The overall survival of those with positive (increased rCBV) and negative (similar or decreased rCBV) DSC-MRP scans was estimated using the Kaplan–Meier method and compared using the log-rank test. Unadjusted hazard ratio was estimated using the Cox model with the DSC-MRP scan result alone. Adjusted hazard ratio was estimated using a similar approach but included the DSC-MRP scan result as well as patient age, gender, KPS, histologic grade, and extent of resection.

Unfortunately, the timing of DSC-MRP was highly variable, as there is no standard time for the ordering of this test, and it is largely based on clinical suspicion for RT. To minimize guaranteed-time bias, the observation start time was chosen as the date of the DSC-MRP scan, presuming that patients who were asymptomatic did not have significant tumor recurrence prior to the first DSC-MRP. In addition, we performed a sensitivity analysis with presentation date as the start of the observation period and DSC-MRP scan as a time-dependent variable in the Cox model, to ensure that this time-adjusted analysis yielded similar results.

Results

A total of 61 patients with treated HGG who received at least one post-treatment DSC-MRP were eligible and included in the analysis. Four patients were excluded due to the use of bevacizumab at the time of scan. Fifty-three (87%) patients had a negative DSC-MRP and eight (13%) had a positive DSC-MRP.

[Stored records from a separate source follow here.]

(* ===== verification/Backends.v ===== *)
(** * The registry of box backends (internal/spoke/box/backend/backend.go)

    The packages of the backends register themselves when the program starts; a
    spoke picks one by name.  What a backend's factory builds is an argument (the
    factories are in Docker.v, Firecracker.v and CloudHypervisor.v).  The pull
    credentials every backend is given are here too (internal/shared/boxconfig). *)

From S2P Require Import Prelude GoStrings Microvm Spoke CommandLine.

Section Registry.
Context {P E : Type}.
Abbreviation Factory := (Options -> res E P).
Abbreviation registry := (gmap string Factory).

Definition DefaultName : string := "docker".

(** [Register]; [None] is its panic. *)
Definition Register (name : string) (f : Factory) (r : registry) : option registry :=
  match r !! name with Some _ => None | None => Some (<[name := f]> r) end.

Definition Names (r : registry) : list string := sort_strings (map_to_list r).*1.

Inductive backendError := ErrUnknownBackend (name : string) (available : list string) | ErrFactory (e : E).

Definition New (name : string) (opts : Options) (r : registry) : res backendError P :=
  let name := if String.eqb name "" then DefaultName else name in
  match r !! name with
  | None => Err (ErrUnknownBackend name (Names r))
  | Some f => match f opts with Ok p => Ok p | Err e => Err (ErrFactory e) end
  end.

(** The [init] functions, in the order the packages are initialised. *)
Fixpoint register_all (l : list (string * Factory)) (r : registry) : option registry :=
  match l with
  | [] => Some r
  | (name, f) :: l' => r' ← Register name f r; register_all l' r'
  end.

Lemma register_all_spec l : forall r, NoDup l.*1 -> (forall n, n ∈ l.*1 -> r !! n = None) ->
  register_all l r = Some (list_to_map l ∪ r).
Proof.
  induction l as [|[n f] l IH]; intros r Hnd Hr; [cbn; by rewrite (left_id_L ∅ (∪))|].
  apply NoDup_cons in Hnd as [Hn Hnd]. cbn [register_all]. unfold Register. rewrite Hr by left. cbn [mbind option_bind].
  rewrite IH; [|done|].
  - f_equal. transitivity (<[n := f]> (list_to_map l ∪ r) : registry); [|by apply insert_union_l].
    symmetry. apply insert_union_r. by apply not_elem_of_list_to_map_1.
  - intros m Hm. rewrite lookup_insert_ne by (intros ->; by apply Hn). apply Hr. by right.
Qed.

(** The order of initialisation does not matter, and a name used twice stops the
    program. *)
Theorem registration_order : forall l l', l ≡ₚ l' -> register_all l ∅ = register_all l' ∅.
Proof.
  intros l l' Hp. destruct (decide (NoDup l.*1)) as [Hnd|Hd].
  - rewrite !register_all_spec by (done || (rewrite <- Hp; done)). f_equal. f_equal. by apply list_to_map_proper.
  - assert (Hdup : forall k r, ~ NoDup k.*1 \/ (exists n, n ∈ k.*1 /\ r !! n <> None) -> register_all k r = None).
    { clear. induction k as [|[n f] k IH]; intros r Hk.
      - destruct Hk as [Hk|(n & Hn & _)]; [exfalso; apply Hk; constructor|by apply elem_of_nil in Hn].
      - cbn [register_all]. unfold Register. destruct (r !! n) eqn:Hrn; [done|]. cbn [mbind option_bind]. apply IH.
        destruct (decide (n ∈ k.*1)) as [Hin|Hni]; [right; exists n; split; [done|by rewrite lookup_insert_eq]|].
        destruct Hk as [Hk|(m & Hm & Hrm)]; [left; intros Hnd; apply Hk; by constructor|right].
        apply elem_of_cons in Hm as [->|Hm]; [done|]. exists m. split; [done|].
        rewrite lookup_insert_ne; [done|]. intros ->. done. }
    rewrite !Hdup; [done| |by left]. left. intros Hnd. apply Hd. by rewrite Hp.
Qed.

(** ** The program's backends *)

Context (docker firecracker cloudhypervisor : Factory).
Definition inits : list (string * Factory) :=
  [("docker", docker); ("firecracker", firecracker); ("cloud-hypervisor", cloudhypervisor)].
Definition registered : registry := list_to_map inits.

(** The spoke's three commands name the three backends, each gets its own, and no
    other name is known; a configuration that names none runs on Docker. *)
Theorem commands_select_backends : forall home name opts,
  register_all inits ∅ = Some registered /\
  cmd_name <$> cmd_subs (NewRootCmd home name) = inits.*1 /\
  (forall n f, (n, f) ∈ inits -> New n opts registered = match f opts with Ok p => Ok p | Err e => Err (ErrFactory e) end) /\
  New "" opts registered = New "docker" opts registered /\
  (forall n, n <> "" -> n ∉ inits.*1 ->
     New n opts registered = Err (ErrUnknownBackend n ["cloud-hypervisor"; "docker"; "firecracker"])).
Proof.
  intros home name opts.
  assert (Hnames : Names registered = ["cloud-hypervisor"; "docker"; "firecracker"]).
  { unfold Names. transitivity (sort_strings ["docker"; "firecracker"; "cloud-hypervisor"]); [|reflexivity].
    apply sort_strings_perm_eq. change ["docker"; "firecracker"; "cloud-hypervisor"] with inits.*1. f_equiv.
    apply map_to_list_to_map. by apply (bool_decide_unpack _). }
  assert (Hnd : NoDup inits.*1) by (apply (bool_decide_unpack _); vm_compute; done).
  assert (Hlook : forall n f, (n, f) ∈ inits -> registered !! n = Some f) by (intros n f; apply elem_of_list_to_map_1, Hnd).
  split_and!.
  - rewrite register_all_spec; [by rewrite (right_id_L ∅ (∪))|exact Hnd|done].
  - reflexivity.
  - intros n f Hin. assert (Hne : String.eqb n "" = false).
    { apply (list_elem_of_fmap_2 fst) in Hin as Hn. cbn [fst] in Hn. revert n f Hin Hn. clear.
      intros n f _ Hn. apply String.eqb_neq. intros ->. revert Hn. apply (bool_decide_unpack _). vm_compute. done. }
    unfold New. rewrite Hne. cbv zeta.
    rewrite (Hlook n f Hin). done.
  - reflexivity.
  - intros n Hne Hni. unfold New. rewrite (proj2 (String.eqb_neq _ _) Hne).
    rewrite (not_elem_of_list_to_map_1 inits n Hni : registered !! n = None). by rewrite Hnames.
Qed.
End Registry.

(** ** RegistryAuths *)

Record authConfig := MkAuth { ac_Username : string; ac_Password : string; ac_ServerAddress : string }.

(** The credentials by host, [None] for none; of two for a host, the last. *)
Definition RegistryAuths (regs : list (string * string * string)) : option (gmap string authConfig) :=
  match regs with
  | [] => None
  | _ => Some (foldl (fun auths '(host, user, password) => <[host := MkAuth user password host]> auths) ∅ regs)
  end.

(** The credential the spoke's flags name is the one pulls from that registry use,
    with the password's surrounding space gone; no other registry gets it. *)
Theorem pulls_use_the_flags : forall read host user pwfile regs,
  registries read host user pwfile = Ok regs ->
  (host = "" /\ RegistryAuths regs = None) \/
  (exists data auths, read pwfile = Some data /\ RegistryAuths regs = Some auths /\
    forall h, auths !! h = if decide (h = host) then Some (MkAuth user (TrimSpace data) host) else None).
Proof.
  intros read host user pwfile regs. unfold registries. destruct (String.eqb host "") eqn:Hh; bools; [intros [= <-]; by left|].
  destruct (String.eqb pwfile ""); [done|]. destruct (read pwfile) as [data|]; [|done]. intros [= <-]. right.
  exists data. eexists. split_and!; [done|reflexivity|]. intros h. cbn [foldl]. case_decide; [subst; by rewrite lookup_insert_eq|].
  by rewrite lookup_insert_ne, lookup_empty by done.
Qed.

The median survival for the entire cohort was approximately 10 months, which is slightly higher than what has been reported in the literature for those with suspected recurrent high-grade glioma (3–6 months).Reference Fatterpekar, Galheigo, Narayana, Johnson and Knopp Reference Fatterpekar, Galheigo, Narayana, Johnson and Knopp28 This unexpected finding may be related to our case selection, as we only included patients who received DSC-MRP – which, at our institution, are only those well enough to be considered for salvage therapy. Median survival for patients with a positive DSC-MRP scan (4.5 months) was significantly lower compared to those with a negative DSC-MRP scan (10.2 months), [hazard ratio (HR) = 2.51; 95% confidence interval (CI) = 1.10–5.67; p = 0.03]. (Figure 2) The adjusted analysis including all pre-selected variables (age, gender, KPS, tumor grade, extent of surgical resection) demonstrated a similarly significant relationship (HR = 2.53, 95% CI: 1.05–6.14; p = 0.04).

Figure 2. Kaplan Meier survival estimate demonstrating a significant difference between the perfusion-negative (median survival 10.2 months) and perfusion-positive (median survival 4.5 months) cohorts.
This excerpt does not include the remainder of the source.